6.            It is the intent of the parties that this Repurchase Plan comply with the requirements of Rule 10b5-1(c)(1)(i)(B) under the Exchange Act, and this Repurchase Plan shall be interpreted to comply with the requirements thereof.

7.            At the time of the Issuer’s execution of this Repurchase Plan, the Issuer has not entered into a similar agreement with respect to the Common Stock. The Issuer agrees not to enter into any such agreement while this Repurchase Plan remains in effect.

8.            Except as specifically contemplated hereby, the Issuer shall be solely responsible for compliance with all statutes, rules and regulations applicable to the Issuer and the transactions contemplated hereby, including, without limitation, reporting and filing requirements.

9.            This Repurchase Plan shall be governed by and construed in accordance with the laws of the Commonwealth of Pennsylvania and may be modified or amended only by a writing signed by the parties hereto.
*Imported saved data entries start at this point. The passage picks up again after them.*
(* ===== verification/BumpOS.v ===== *)
(** A small operating system: memory is handed out at rising addresses up to a limit,
    and what is unmapped is remembered.  It keeps [OSLaws], so the theorems that rest
    on them apply to it, and it runs: the scenarios below are evaluated on it. *)
From S2P Require Import Prelude SizeMap Span PackedCache PageMap SystemAlloc SysEnv MetaData.

(** The events, latest first: [n] bytes at [p] were obtained ([true]) or unmapped. *)
Record BumpOS := mkBump { next_addr : Z; events : list (bool * Z * Z) }.

Definition bump_base : Z := 2 ^ 30.
Definition bump_limit : Z := 2 ^ 40.

Fixpoint in_use_bytes (l : list (bool * Z * Z)) (a : Z) : Prop :=
  match l with
  | [] => False
  | (true, p, n) :: l => p <= a < p + n \/ in_use_bytes l a
  | (false, p, n) :: l => in_use_bytes l a /\ ~ p <= a < p + n
  end.

(** The old break; memory is taken in units of 4096 bytes. *)
Definition bump_take (n : Z) (o : BumpOS) : Z * BumpOS :=
  let m := (n + 4095) / 4096 * 4096 in
  if o.(next_addr) + m <=? bump_limit then
    (o.(next_addr), mkBump (o.(next_addr) + m) ((true, o.(next_addr), n) :: o.(events)))
  else (MAP_FAILED, o).

#[export] Instance BumpOS_os : OS (Sys := BumpOS) := {
  getpagesize := 4096;
  sbrk n o := if n =? 0 then (o.(next_addr), o) else bump_take n o;
  mmap _ n o := bump_take n o;
  munmap p n o := mkBump o.(next_addr) ((false, p, n) :: o.(events));
  madvise _ _ o := (0, 0, o);
  madvise_retries := 0
}.

#[export] Instance BumpOS_ghost : OSGhost (Sys := BumpOS) := {
  os_ok o := bump_base <= o.(next_addr) <= bump_limit /\ o.(next_addr) mod 4096 = 0 /\
    forall a, in_use_bytes o.(events) a -> bump_base <= a < o.(next_addr);
  used o a := in_use_bytes o.(events) a;
  image a := 0 < a < bump_base
}.

Lemma bump_take_ok n o :
  os_ok o -> 0 < n < 2 ^ 64 ->
  exists r o', bump_take n o = (r, o') /\ os_ok o' /\ obtained n o r o' /\ (r <> MAP_FAILED -> r mod 4096 = 0).
Proof.
  intros Ho Hn. pose proof Ho as (Hnx & Hal & Hin). unfold bump_take, bump_base, bump_limit in *. cbv zeta.
  pose proof (Z.div_mod (n + 4095) 4096 ltac:(lia)). pose proof (Z.mod_pos_bound (n + 4095) 4096 ltac:(lia)).
  set (m := (n + 4095) / 4096 * 4096) in *.
  destruct (Z.leb_spec (o.(next_addr) + m) (2 ^ 40)); eexists _, _; (split; [reflexivity|]).
  - split; [|split; [right|done]].
    + simpl. unfold bump_base, bump_limit. split_and!; [lia|lia|unfold m; by rewrite Z_mod_plus_full|].
      intros a [?|Ha]; [lia|]. specialize (Hin a Ha). lia.
    + unfold kAddressBits. split_and!; [lia|lia|intros a Ha Hu; specialize (Hin a Hu); lia|]. intros a. simpl. tauto.
  - split; [done|]. split; [by left|done].
Qed.

#[export] Instance BumpOS_laws : OSLaws (Sys := BumpOS).
Proof.
  split.
  - by exists 12.
  - intros o Ho. exists o.(next_addr), o. split_and!; try done; destruct Ho as [Ho _];
      unfold bump_base, bump_limit in Ho; lia.
  - intros n o Ho Hn. simpl. destruct (Z.eqb_spec n 0); [lia|].
    destruct (bump_take_ok n o Ho Hn) as (r & o' & ? & ? & ? & _). eauto.
  - intros hint n o Ho Hn. by apply bump_take_ok.
  - intros p n o (Hnx & Hal & Hin) _ _. split; [|done]. split_and!; simpl; try lia. intros a [Ha _]. auto.
  - intros p n o Ho. by exists 0, 0, o.
  - intros p n o Ho. simpl. by intros (? & _).
  - intros o a (Hnx & _ & Hin) Hu. specialize (Hin a Hu). simpl. lia.
  - intros o X (Hnx & _ & Hin) HX. unfold bump_base, bump_limit in *.
    assert (X ⊆ list_to_set (seqZ 0 (2 ^ 27))) as Hsub.
    { intros k Hk. rewrite elem_of_list_to_set, elem_of_seqZ.
      specialize (Hin (k * kPageSize)). unfold used in HX. simpl in HX.
      specialize (HX k (k * kPageSize) Hk). change kPageSize with 8192 in *. specialize (Hin ltac:(apply HX; lia)). lia. }
    apply subseteq_size in Hsub. rewrite size_list_to_set, length_seqZ in Hsub by apply NoDup_seqZ. lia.
Qed.

Definition bump_start : BumpOS := mkBump bump_base [].

Lemma bump_start_ok : os_ok bump_start.
Proof. by split_and!; simpl. Qed.
(** ** Committing and decommitting *)

Definition CommitSpan (span : Z) : MH unit :=
  s ← deref span;
  modify (upd_stats (fun t => set_commit_count (u64 (t.(commit_count) + 1)) t)) ;;
  modify (upd_world (TCMalloc_SystemCommit (bytes_of s.(start)) (bytes_of s.(length_)))) ;;
  modify (add_committed_bytes (bytes_of s.(length_))) ;;
  modify (upd_stats (fun t =>
    set_total_commit_bytes (u64 (t.(total_commit_bytes) + bytes_of s.(length_))) t)).

Definition DecommitSpan (span : Z) : MH bool :=
  s ← deref span;
  modify (upd_stats (fun t => set_decommit_count (u64 (t.(decommit_count) + 1)) t)) ;;
  rv ← call (TCMalloc_SystemRelease (bytes_of s.(start)) (bytes_of s.(length_)));
  (if (rv : bool) then
     modify (add_committed_bytes (- bytes_of s.(length_))) ;;
     modify (upd_stats (fun t =>
       set_total_decommit_bytes (u64 (t.(total_decommit_bytes) + bytes_of s.(length_))) t))
   else skip) ;;
  mret rv.

(** ** Coalescing *)

Definition CheckAndHandlePreMerge (span other : Z) : MH Z :=
  if other =? 0 then mret other
  else
    h ← get_state;
    o ← deref other;
    s ← deref span;
    if h.(aggressive_decommit_) && bool_decide (o.(location) = ON_NORMAL_FREELIST) &&
       bool_decide (s.(location) = ON_RETURNED_FREELIST) then
      worked ← DecommitSpan other;
      if negb worked then mret 0
      else RemoveFromFreeList other ;; mret other
    else if decide (o.(location) <> s.(location)) then mret 0
    else RemoveFromFreeList other ;; mret other.
(* ===== verification/PageHeapOps.v ===== *)
(** The composite operations of the page heap: coalescing, releasing memory,
    carving and splitting.  Each is shown to keep the invariant, to touch no span
    in use but the ones it is about, and to terminate. *)
From S2P Require Import Prelude SizeMap Span PackedCache PageMap SysEnv PageHeap SpanStore PageHeapInv.

Section Ops.
Context {W : Type} {E : Env W} {P : PageMap W} {G : EnvGhost W}.
Context {ens : pm_t -> Z -> Prop} {free_ : Z}.
Context {EL : EnvLaws W} {PL : PageMapLaws MetaDataAlloc P ens} {HLay : HeapLayout free_}.

Implicit Types (h : PageHeap) (D : gset Z) (p q : Z) (s t : Span).

Abbreviation Inv := (Inv ens free_).
Abbreviation keeps := (keeps free_).
Abbreviation merged := (merged free_).

Lemma page_limit_u64 : page_limit = 34359738368.
Proof. reflexivity. Qed.

(** ** Merging with the neighbours *)

Lemma absorb_normal_count S p q s t s1 :
  S !! p = Some s -> S !! q = Some t -> p <> q -> s1.(location) = s.(location) ->
  normal_count (<[p := s1]> (delete q S)) <= normal_count S.
Proof.
  intros Hp Hq Hpq Hl. rewrite (normal_count_store _ _ s) by (by rewrite lookup_delete_ne).
  rewrite (normal_count_delete _ _ t) by done. pose proof (normal_of_range q t).
  assert (normal_of p s1 = normal_of p s) by (unfold normal_of; by rewrite Hl). lia.
Qed.

(** The committed pages are accounted for by the merge. *)
Lemma absorb_e e s t s1 :
  s1.(length_) = s.(length_) + t.(length_) -> s1.(location) = s.(location) ->
  t.(location) = s.(location) ->
  e + free_len ON_RETURNED_FREELIST s + free_len ON_RETURNED_FREELIST t
    - free_len ON_RETURNED_FREELIST s1 = e.
Proof. intros Hl H1 H2. unfold free_len. rewrite H1, H2, Hl. case_decide; lia. Qed.

Lemma absorb_e_aggressive e s t s1 :
  s1.(length_) = s.(length_) + t.(length_) -> s1.(location) = s.(location) ->
  t.(location) = ON_NORMAL_FREELIST -> s.(location) = ON_RETURNED_FREELIST ->
  e + t.(length_) + free_len ON_RETURNED_FREELIST s + free_len ON_RETURNED_FREELIST t
    - free_len ON_RETURNED_FREELIST s1 = e.
Proof. intros Hl H1 H2 H3. unfold free_len. rewrite H1, H2, H3, Hl. simpl. lia. Qed.

(** One merge, in either direction, of the detached span [p] with the candidate
    [q] that the page map gives. *)
Section Merge.
Context (strict : bool) (e : Z) (h : PageHeap) (p : Z) (s : Span).
Context (HI : Inv strict {[p]} e h) (Hp : h.(spans) !! p = Some s) (Hl : s.(location) <> IN_USE).

Lemma wp_merge q (F : Z -> Span -> Span) (K : Span -> Z) :
  (forall t, q <> 0 -> h.(spans) !! q = Some t ->
    let s1 := F t.(length_) s in
    s1.(length_) = s.(length_) + t.(length_) /\ s1.(sizeclass) = s.(sizeclass) /\
    s1.(location) = s.(location) /\
    (t.(start) + t.(length_) = s.(start) /\ s1.(start) = t.(start) /\ K s1 = t.(start) \/
     s.(start) + s.(length_) = t.(start) /\ s1.(start) = s.(start) /\
       K s1 = t.(start) + t.(length_) - 1)) ->
  (q <> 0 -> q <> p /\ exists t, h.(spans) !! q = Some t) ->
  wp (other ← CheckAndHandlePreMerge p q;
      if negb (other =? 0) then
        ot ← deref other;
        DeleteSpan other ;;
        store p (F ot.(length_)) ;;
        s ← deref p;
        pagemap_set (K s) p
      else skip)
    (fun _ h' => exists s', Inv strict {[p]} e h' /\ merged p s h s' h' /\
      ((h'.(spans) = h.(spans) /\ s' = s /\
        forall t, q <> 0 -> h.(spans) !! q = Some t -> t.(location) <> s.(location)) \/
       exists t, h.(spans) !! q = Some t /\ h'.(spans) = <[p := s']> (delete q h.(spans)) /\
         q <> 0 /\ s' = F t.(length_) s /\
         (t.(location) = s.(location) \/ s.(location) = ON_RETURNED_FREELIST /\ strict = false))) h.
Proof.
  intros HF Hq. apply wp_bind.
  eapply wp_mono; [eapply (wp_CheckAndHandlePreMerge ens free_) with (s := s); [exact HI|done|done|]|].
  { intros Hq0. destruct (Hq Hq0) as (Hne & t & Ht). split; [by rewrite not_elem_of_singleton|eauto]. }
  intros r h1 [(-> & HI1 & Hqt & Hno)|(-> & Hq0 & t & Ht & Hlt & Hk & (t1 & Heqv & HS & Hm) & Hcase)].
  - wp_pure. exists s. rewrite (q_spans _ _ Hqt). split_and!; [done| |by left].
    split_and!; rewrite ?(q_spans _ _ Hqt); try done; [by apply quiet_keeps|apply free_grows_refl].
  - destruct (Hq Hq0) as (Hne & _). destruct (HF t Hq0 Ht) as (Hln & Hsc & Hlo & Hadj).
    destruct (Z.eqb_spec q 0); [done|]. cbn [negb].
    pose proof (Inv_ok _ _ _ _ _ _ _ _ HI Ht) as [? ? ? ? ? ? _].
    pose proof (Inv_ok _ _ _ _ _ _ _ _ HI Hp) as [? ? ? ? ? ? _].
    pose proof Heqv as (A1 & A2 & A3 & A4). rewrite <- A2 in Hln, Hsc, Hlo, Hadj.
    assert (Hp1 : h1.(spans) !! p = Some s) by (by rewrite HS, lookup_insert_ne).
    assert (Hq1 : h1.(spans) !! q = Some t1) by (by rewrite HS, lookup_insert_eq).
    set (s1 := F t1.(length_) s) in *.
    assert (exists e1, Inv strict ({[q]} ∪ {[p]}) e1 h1 /\
      e1 + free_len ON_RETURNED_FREELIST s + free_len ON_RETURNED_FREELIST t1
        - free_len ON_RETURNED_FREELIST s1 = e) as (e1 & HI1 & He1).
    { destruct Hcase as [[? ?]|(? & ? & ? & ? & ?)]; (eexists; split; [done|]).
      - apply absorb_e; [lia|done|congruence].
      - rewrite <- A2. apply absorb_e_aggressive; [lia|done|congruence|done]. }
    eapply wp_mono; [apply (wp_absorb ens free_ strict {[p]} e1 h1 p q s t1 F K);
      [exact HI1|by apply elem_of_singleton|by rewrite not_elem_of_singleton|done..|congruence| |done| |done]|].
    + fold s1. by rewrite A1.
    + fold s1. rewrite Hsc. exact (free_sizeclass _ _ _ _ _ _ _ _ HI Hp Hl).
    + fold s1. intros _ h2 (HI2 & Hk2 & HS2). exists s1. rewrite He1 in HI2.
      assert (HSd : h2.(spans) = <[p := s1]> (delete q h.(spans))).
      { rewrite HS2, HS. f_equal. by rewrite delete_insert_eq. }
      split; [done|]. split.
      * split_and!; [by rewrite HSd, lookup_insert_eq|done| | |by apply keeps_trans with h1| |].
        -- intros k. unfold covers. lia.
        -- rewrite HSd. by apply (absorb_normal_count _ _ _ s t).
        -- intros Hag. destruct Hcase as [[Hlts _]|(_ & _ & _ & ? & _)]; [|congruence].
           rewrite HSd, (span_returned_store _ _ s), (span_returned_delete _ _ t); [|done|by rewrite lookup_delete_ne].
           pose proof (absorb_e 0 s t s1 ltac:(lia) Hlo Hlts). lia.
        -- rewrite HSd. apply free_grows_absorb with s t; [done|done|congruence|..];
             intros k; unfold covers; lia.
      * right. exists t. split_and!; try done; [unfold s1; congruence|].
        destruct Hcase as [[? _]|(_ & ? & ? & _)]; auto.
Qed.
(** The part of [Carve] that splits off the leftover and puts it on the list the
    span came from. *)
Lemma wp_carve_leftover strict e h p s n loc :
  Inv strict ∅ e h -> h.(spans) !! p = Some s -> s.(location) = IN_USE -> s.(sizeclass) = 0 ->
  0 < n < s.(length_) -> loc <> IN_USE ->
  (loc = ON_NORMAL_FREELIST \/ loc = ON_RETURNED_FREELIST /\ strict = true ->
    forall r u, r <> p -> h.(spans) !! r = Some u ->
      s.(start) + s.(length_) = u.(start) -> u.(location) <> loc) ->
  wp (leftover ← NewSpan (u64 (s.(start) + n)) (u64 (s.(length_) - n));
      store leftover (set_location loc) ;;
      RecordSpan leftover ;;
      PrependToFreeList free_ leftover ;;
      store p (set_length n) ;;
      pagemap_set (u64 (s.(start) + n - 1)) p)
    (fun _ h' => Inv strict ∅ (e - if decide (loc = ON_RETURNED_FREELIST) then s.(length_) - n else 0) h' /\
       keeps {[p]} h h' /\ h'.(spans) !! p = Some (set_length n s)) h.
Proof.
  intros HI Hp Hl Hsc Hn Hloc Hco.
  pose proof (Inv_ok _ _ _ _ _ _ _ _ HI Hp) as [? ? ? ? ? Hlim Hpg].
  pose proof Hlim as Hlim'. rewrite page_limit_u64 in Hlim'. rewrite !u64_small by lia.
  apply wp_bind, wp_NewSpan; [apply HI|]. intros q w' Hok Htk Hq0 Hqlv Hqs Hlv.
  pose proof (fresh_not_span _ _ _ _ _ HI Hqlv) as Hq. assert (Hpq : p <> q) by congruence.
  apply wp_bind. eapply wp_store; [by simpl; rewrite lookup_insert_eq|].
  set (t := set_location loc (NewSpan_fields (s.(start) + n) (s.(length_) - n))).
  apply wp_bind, wp_RecordSpan with t; simpl; [by rewrite lookup_insert_eq|lia..| |].
  { intros k Hk. apply Hpg. unfold covers in *. simpl in Hk. lia. }
  intros m1 Hget1 Hens1. apply wp_bind.
  match goal with |- wp _ _ ?h0 => assert (h0 = leftover_heap h q t w' m1) as -> end.
  { unfold leftover_heap, upd_pagemap, upd_spans, upd_span_links, upd_world. simpl. f_equal. apply insert_insert_eq. }
  eapply wp_mono; [by apply (wp_Prepend_leftover strict e h p q s t n w' m1)|].
  intros _ h1 (t' & w'' & L' & ln & lr & st' & Heqv & Hw & -> & Hls & HL & F1 & F2 & F3 & F4).
  destruct Heqv as (Et1 & Et2 & Et3 & Et4). destruct Hw as (Hw1 & Hw2 & Hw3).
  apply wp_bind, wp_store with s; [by simpl; rewrite !lookup_insert_ne|].
  apply (wp_pagemap_set ens); simpl. { apply Hens1, Hpg. unfold covers. lia. }
  intros m2 Hget2 Hens2.
  match goal with |- Inv _ _ _ ?h0 /\ _ => set (h' := h0) end.
  assert (HS : h'.(spans) = <[q := t']> (<[p := set_length n s]> h.(spans))).
  { unfold h'. simpl. by rewrite insert_insert_eq, insert_insert_ne. }
  assert (Hfr : forall loc, loc <> IN_USE -> span_free ∅ loc h'.(spans) = span_free ∅ loc (<[q := t']> h.(spans))).
  { intros loc' Hloc'. rewrite HS, insert_insert_ne by done. apply (span_free_store _ _ _ _ s); [by rewrite lookup_insert_ne|].
    right. unfold free_len. by rewrite !decide_False by (simpl; congruence). }
  assert (Hget : forall k, 0 <= k -> pm_get h'.(pagemap_) k =
     if decide (k = s.(start) + n - 1) then p
     else if decide (k = s.(start) + n \/ k = s.(start) + s.(length_) - 1) then q
     else pm_get h.(pagemap_) k).
  { intros k Hk. simpl. rewrite Hget2, Hget1 by done. simpl. repeat case_decide; lia || done. }
  assert (Htk' : taken h.(world) ⊆ taken h'.(world)) by (simpl; by transitivity (taken w')).
  assert (Hk : keeps {[p; q]} h h') by exact (keeps_split strict ∅ e h h' p q s n _ _ HI Hp Hq Hqs Hn HS Hget HL
    Htk' (conj eq_refl (conj eq_refl (conj eq_refl eq_refl))) eq_refl).
  assert (Hfl : (if decide (loc = ON_RETURNED_FREELIST) then s.(length_) - n else 0) =
    free_len ON_RETURNED_FREELIST t') by (unfold free_len; by rewrite Et2, Et3).
  rewrite Hfl. refine (conj _ (conj _ _)); [| |by rewrite lookup_insert_eq].
  - refine (Inv_split strict e h h' p q s (set_length n s) t' n HI Hp Hl Hsc Hn Hq0 Hqlv Hqs _ Hw1 Htk' HS
      eq_refl eq_refl Hsc Hl Et1 Et2 Et4 Hget _ eq_refl eq_refl eq_refl F3 F4 _ _ _ _).
    + simpl. by rewrite Hw2.
    + intros k. simpl. by rewrite Hens2, Hens1.
    + rewrite HS, insert_insert_ne by done. unfold large in Hls |- *. simpl in Hls |- *.
      apply lists_same_free with (<[q := t']> h.(spans)); [exact Hls|].
      intros r u Hu. rewrite !(lookup_insert_Some _ p). split; [by intros [[<- <-]|[_ ?]]|].
      intros Hr. right. split; [|done]. intros <-. rewrite lookup_insert_ne in Hr by done. congruence.
    + rewrite Hfr by done. exact F1.
    + rewrite Hfr by done. exact F2.
    + rewrite Et3. exact Hco.
  - apply keeps_mono with ({[p; q]} ∖ {[q]}); [|apply pair_minus]. apply keeps_drop; [done|congruence|].
    intros u Hu. rewrite HS, lookup_insert_eq in Hu. injection Hu as <-. by rewrite Et3.
Qed.
(** [n] pages at the front of the free span [p], which was [s], came into use. *)
Definition carved (p : Z) (s : Span) (n : Z) (h h' : PageHeap) : Prop :=
  keeps {[p]} h h' /\
  exists s', h'.(spans) !! p = Some s' /\ s'.(start) = s.(start) /\ s'.(length_) = n /\
    s'.(location) = IN_USE /\ s'.(sizeclass) = 0.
10.          Except as contemplated by Section 3(a)(3) of this Repurchase Plan, the Issuer acknowledges and agrees that it does not have authority, influence or control over any Purchase effected by Hunter pursuant to this Repurchase Plan and the Issuer will not attempt to exercise any authority, influence or control over Purchases. Notwithstanding any provision contained herein to the contrary, the Issuer may suspend or terminate this Repurchase Plan at any time so long as the determination to suspend or terminate this Repurchase Plan is made in good faith and not as part of a plan or scheme to evade its prohibitions of Rule 10b-5 under the Exchange Act or any other U.S. Securities laws. Hunter agrees not to seek advice from the Issuer with respect to the manner in which it effects Purchases under this Repurchase Plan.

11.          The Issuer agrees to indemnify and hold harmless Hunter and its affiliates, principals, officers, directors, employees, agents and representatives against any losses, claims, damages or liabilities, including reasonable legal fees and expenses, arising out of any action or proceeding relating to this Repurchase Plan or any Purchase effected pursuant hereto, except to the extent that any such loss, claim, damage or liability is the result of the negligence or willful misconduct of them to or any of its principals, officers, directors, employees, agents or representatives. Hunter shall provide to the Issuer proper and timely notice with regard to any such threatened loss, claim, damage or liability.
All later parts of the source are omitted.